7. Reimbursement of Expenses. Subject to such rules and procedures as
from time to time are specified by the Company, the Company shall reimburse the
Executive on a monthly basis for reasonable business expenses necessarily
incurred in the performance of his duties under this Agreement.
8. Confidentiality/Trade Secrets. The Executive acknowledges that his
position with the Company is one of the highest trust and confidence both by
reason of his position and by reason of his access to and contact with the trade
secrets and confidential and proprietary business information of the Company and
its affiliates.
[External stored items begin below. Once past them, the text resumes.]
Definition kind_of_number (n : nat) : PhysicalTransportKind :=
  match n with 0 => ethercat | 1 => socketcan | 2 => usb_can | _ => serial end%nat.

#[export] Instance PhysicalTransportKey_countable : Countable PhysicalTransportKey.
Proof.
  apply (inj_countable' (fun k => (kind_number (ptk_kind k), ptk_path k))
           (fun p => mkPhysicalTransportKey (kind_of_number p.1) p.2)).
  by intros [[] path].
Defined.

Record DeviceBinding := mkBinding {
  db_sensor : option nat;
  db_actuator : option nat;
  db_transport : nat;
  db_receive_slot : nat;
  db_transmit_slot : nat }.

Record CompiledTopology := mkTopology {
  ct_transports : list PhysicalTransportKey;
  ct_devices : list DeviceBinding }.

(** ** Construction *)

Definition transport_kind (device : DeviceConfig) : Result PhysicalTransportKind :=
  let incompatible := fail invalid_argument ("device '" ++ dev_name device ++ "' has no compatible transport") in
  if String.eqb (dev_type device) "cia402" then success ethercat
  else if String.eqb (dev_type device) "st3215" then success serial
  else if String.eqb (dev_type device) "damiao_motor" then
    let value := default "socketcan" (dev_arg device "transport") in
    if String.eqb value "socketcan" then success socketcan
    else if String.eqb value "virtual_serial" || String.eqb value "usb_can" then success usb_can
    else incompatible
  else incompatible.

Definition canonical_path (kind : PhysicalTransportKind) (path : string) : string :=
  if decide (kind = socketcan) then path else lexically_normal path.

Definition physical_identity (device : DeviceConfig) : string :=
  let identity := dev_type device ++ newline ++ dev_path device in
  match dev_arg device "motor_id" with
  | Some motor_id => identity ++ newline ++ motor_id
  | None => identity
  end.

(** The transport of a device, or why it has none. *)
Definition transport_key (device : DeviceConfig) : Result PhysicalTransportKey :=
  kind ← transport_kind device;
  if String.eqb (dev_path device) ""
  then fail invalid_argument ("device '" ++ dev_name device ++ "' requires a transport path")
  else success (mkPhysicalTransportKey kind (canonical_path kind (dev_path device))).

(** The topology under construction with its indices. *)
Record Builder := mkBuilder {
  bd_topology : CompiledTopology;
  bd_transport_indices : gmap PhysicalTransportKey nat;
  bd_identities : gmap string nat;
  bd_next_slots : list nat }.

Definition emplace {K} `{Countable K} (m : gmap K nat) (k : K) (v : nat) : gmap K nat :=
  match m !! k with Some _ => m | None => <[k := v]> m end.

(** The index of a transport, added when it is new. *)
Definition take_transport (b : Builder) (key : PhysicalTransportKey) : Builder * nat :=
  match bd_transport_indices b !! key with
  | Some index => (b, index)
  | None =>
      let index := length (ct_transports (bd_topology b)) in
      (mkBuilder (mkTopology (ct_transports (bd_topology b) ++ [key])%list (ct_devices (bd_topology b)))
         (<[key := index]> (bd_transport_indices b)) (bd_identities b) (bd_next_slots b ++ [0%nat])%list, index)
  end.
Both during the term of this Agreement and thereafter, the
Executive covenants and agrees as follows:
a. he shall use his best efforts and exercise utmost diligence to
protect and safeguard the trade secrets and confidential and proprietary
information of the Company and its affiliates including but not limited to
the identity of its customers and suppliers, its arrangements with
customers and suppliers, and its technical and financial data, records,
compilations of information, processes, recipes and specifications relating
to its customers, suppliers, products and services;
b. he shall not disclose any of such trade secrets and confidential
and proprietary information, except as may be required in the course of his
employment with the Company or by law; and
c. he shall not use, directly or indirectly, for his own benefit or
for the benefit of another, any of such trade secrets and confidential and
proprietary information.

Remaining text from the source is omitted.